Exemple de restitution paléontologique non artistique mais scientifique d'un animal disparu (Scleromochlus), l'une des rares œuvres, en noir-et-blanc, basée exclusivement sur les fossiles disponibles et pouvant être « certifiée fiable » par l'accord de la communauté paléontologique.

La vulgarisation peut être assurée par les chercheurs eux-mêmes, mais c'est le plus souvent le travail des médiateurs scientifiques : conférenciers, illustrateurs, scénographes, muséologues, auteurs d'ouvrages grand public.
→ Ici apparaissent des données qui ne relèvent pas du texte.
Lemma ensure_variables_no_alias (vs : list pyval) (df : DataFrame) :
  has_column df "temp" = false ->
  has_column df "sal" = false ->
  Forall (fun v => is_text v = true) vs ->
  ensure_variables vs df = Ok df.
Proof.
  intros Ht Hs. induction 1 as [|v vs Hv _ IH]; [reflexivity|].
  destruct v; try discriminate.
  cbn [ensure_variables in_columns bind]. rewrite Ht, Hs, !andb_false_r.
  destruct (negb (has_column df s)); exact IH.
Qed.

Section Answers.

Variable float_of_str : string -> option pyfloat.
Variable datetime_of_str : string -> option Z.
Variable datetime_of_num : Q -> option Z.
Variable float_mean : list Q -> pyfloat.

Lemma load_table_documented (w : world) (params : dict) :
  argopy w = None ->
  (forall d, demo_file w = Some (Ok d) -> documented d) ->
  load_table datetime_of_str datetime_of_num w params = empty_frame
  \/ documented (load_table datetime_of_str datetime_of_num w params).
Proof.
  intros Ha Hd. unfold load_table, read_demo, fetch_argo_data. rewrite Ha.
  destruct (demo_file w) as [[d|e]|] eqn:E; [|now left|now left].
  specialize (Hd d eq_refl). right.
  assert (L : ensure_lon_lat d = d).
  { unfold ensure_lon_lat.
    rewrite (documented_has d "lon" Hd).
    change (existsb (String.eqb "lon") ARGO_COLUMNS) with true.
    cbn [negb andb copy_column_if].
    rewrite (documented_has d "lat" Hd). reflexivity. }
  unfold bindM, lift. rewrite L.
  destruct (bbox_of _) as [b|]; cbn [fst try_except df_empty empty_frame columns];
    [|exact Hd].
  destruct (_filter_by_bbox_and_time datetime_of_str datetime_of_num w d b _ _ 0%nat)
    as [[out|e] n'] eqn:F; cbn [fst try_except df_empty empty_frame columns]; [|exact Hd].
  destruct (df_empty out) eqn:Ee; [exact Hd|].
  apply filter_by_bbox_and_time_shape in F. destruct F as [_ [p ->]].
  apply documented_sub; [exact Hd|].
  intros r Hr. apply filter_In in Hr. destruct Hr as [Hr _].
  apply filter_In in Hr. apply Hr.
Qed.

Lemma average_summary_documented (params : dict) (df : DataFrame) (v : string)
    (vs : list pyval) :
  dict_get params "variables" = Some (PList (PStr v :: vs)) ->
  In v VOCABULARY ->
  documented df ->
  exists text, average_summary float_mean params df = Ok (PStr v, text).
Proof.
  intros Hv Hin Hd. unfold average_summary, dict_index. rewrite Hv.
  cbn [bind first_item in_columns]. rewrite (documented_has df v Hd).
  assert (C : forall name, name = "temperature" \/ name = "salinity" ->
            exists text,
              (cells <- column df name ;;
               meanv <- series_mean float_mean cells ;;
               Ok (PStr name, average_text name meanv df)) = Ok (PStr name, text)).
  { intros name Hn. destruct (documented_column df name Hd Hn) as [cells [-> Hc]].
    cbn [bind]. rewrite (series_mean_numeric float_mean cells Hc). cbn [bind]. eauto. }
  simpl in Hin. destruct Hin as [<-|[<-|[<-|[]]]]; cbn.
  - apply (C "temperature"). now left.
  - apply (C "salinity"). now right.
  - eauto.
Qed.

Lemma make_map_documented (df : DataFrame) :
  documented df -> exists h, make_map float_of_str df = Ok h.
Proof.
  intros Hd. unfold make_map. destruct (df_empty df); [eauto|].
  rewrite dropna_lat_lon by (rewrite (documented_has df _ Hd); reflexivity).
  cbn [bind columns rows].
  destruct (collect_features_readable float_of_str (columns df)
              (filter (fun r => notna (row_get (columns df) r "lat")
                                && (notna (row_get (columns df) r "lon") && true))
                      (rows df))) as [fs Hfs].
  { intros r Hr. apply filter_In in Hr. destruct Hr as [Hr _].
    apply (documented_rows df r Hd), typed_row_cases in Hr.
    split; apply numeric_readable; tauto. }
  rewrite Hfs. cbn [bind].
  destruct (map_center_total fs) as [c Hc]. rewrite Hc. cbn [bind]. eauto.
Qed.

Lemma make_plot_documented (df : DataFrame) (v : string) :
  documented df ->
  exists h, make_plot datetime_of_str datetime_of_num df (PStr v) = Ok (h, df).
Proof.
  intros Hd. unfold make_plot. destruct (df_empty df); [eauto|].
  cbn [in_columns bind]. destruct (has_column df v) eqn:Hv; [|eauto].
  rewrite (documented_has df "time" Hd). cbn.
  rewrite coerce_time_datetime.
  2:{ unfold time_is_datetime. apply forallb_forall. intros r Hr.
      apply (documented_rows df r Hd), typed_row_cases in Hr. tauto. }
  unfold dropna. cbn [forallb]. rewrite Hv, (documented_has df "time" Hd).
  cbn.
  match goal with |- context [df_empty ?t] => destruct (df_empty t) end; eauto.
Qed.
Elle passe souvent par la reconstitution paléontologique des espèces disparues, qui, comme les reconstitutions archéologiques ou navales, est par définition (et il faut en avertir les publics) en partie hypothétique, puisque même dans les cas rares de conservation dans l'ambre, le goudron, la tourbe ou la glace, la matière organique est dégradée notamment au niveau de ses couleurs : sauf exception, toute reconstitution est donc approximative et c'est la quasi-totalité des restitutions paléoartistiques en couleurs qui pourraient recevoir des bandeaux « image inexacte ». Selon Guillaume Lecointre du Muséum national d'histoire naturelle, ces bandeaux sont des nonsens lorsque les coloris, les téguments, la présence ou l'absence de plumes, la forme de pupilles ou la pronation des membres sont incertaines et discutées par les scientifiques : il serait plus logique d'apposer des bandeaux « image certifiée fiable » sur les restitutions en noir-et-blanc basées sur des fossiles complets et validées par la communauté paléontologique[7]. Pour représenter les coloris les plus probables d'une espèce disparue, on s'inspire de ceux des espèces vivant aujourd'hui dans les mêmes milieux de vie[8].

Pour réduire autant que possible la part d'approximation, la restitution paléoartistique doit être conforme aux règles de l'anatomie comparée et à ce qui est admis par les chercheurs au moment où elle est réalisée. Cela nécessite qu'elle s'inspire d'autres reconstitutions déjà scientifiquement validées, notamment dans les publications spécialisées, tout en s'en différenciant suffisamment pour ne pas tomber dans le domaine du plagiat ou de la violation des droits d'auteur ; par ailleurs, dans la mesure où le travail paléoartistique n'est pas une libre création originale, il peut tomber (selon les législations des différents pays) dans le domaine public par inégibilité[9]. James Gurney, artiste notable pour la série de livres de fiction Dinotopia, décrit l'interaction entre les scientifiques et les artistes, comme si l'artiste était « les yeux du scientifique » et le scientifique le « garde-fou de l'artiste », puisque les reconstitutions donnent forme aux hypothèses[10].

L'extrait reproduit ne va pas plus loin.